▶ [Recorded data]:

Definition plannedClaimRefusalLocked (s : PlannedClaimSlot) (m : TopologyManager) (req : PlannedClaimRequest) : claim_refusal :=
  match snapshot s with
  | Some h => Decided (heldDecision h req)
  | None =>
      match getSite m (Req_Target req) with
      | None => Decided (ClaimReject "UnknownSite")
      | Some t =>
          if negb (isPromotable t) then Decided (ClaimReject "TargetNotPromotable")
          else if negb (ready m) then Decided (ClaimWait "ManagerNotReady")
          else if retired m then Decided (ClaimWait "ManagerRetiring")
          else if predecessorUpdateInFlight m then Decided (ClaimWait "PredecessorBusy")
          else if (deploymentChanging m >? 0) || promotionUnobservedLocked m then Decided (ClaimWait "PromotionInFlight")
          else if deploymentUpdateRunning m then Decided (ClaimWait "UpdateInFlight")
          else if topologyFrozen m then Decided (ClaimWait "RestoreInFlight")
          else if bootstrapBlocksCrossSiteLocked m then Decided (ClaimWait "BootstrapInFlight")
          else if mem (Req_Target req) (keyringRotationBlocked m) then Decided (ClaimReject "KeyringRotation")
          else if mem (Req_Target req) (keyringRotationReserved m) then Decided (ClaimWait "KeyringRotation")
          else if mem (Req_Target req) (divergent m) then Decided (ClaimReject "DivergentTarget")
          else if restoreReclonePendingLocked m (Req_Target req) then Decided (ClaimReject "TargetUnhealthy")
          else if bool_decide (activeSiteLocked m = Req_Target req) then Decided (ClaimReject "AlreadyActive")
          else if bool_decide (activeSiteLocked m = "") then Decided (ClaimWait "AuthorityUnsettled")
          else Polled (activeSiteLocked m)
      end
  end.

▶ [Goal of the exercise]: Report only the number of lines above that contain "None".

▶ [Your solution]: 2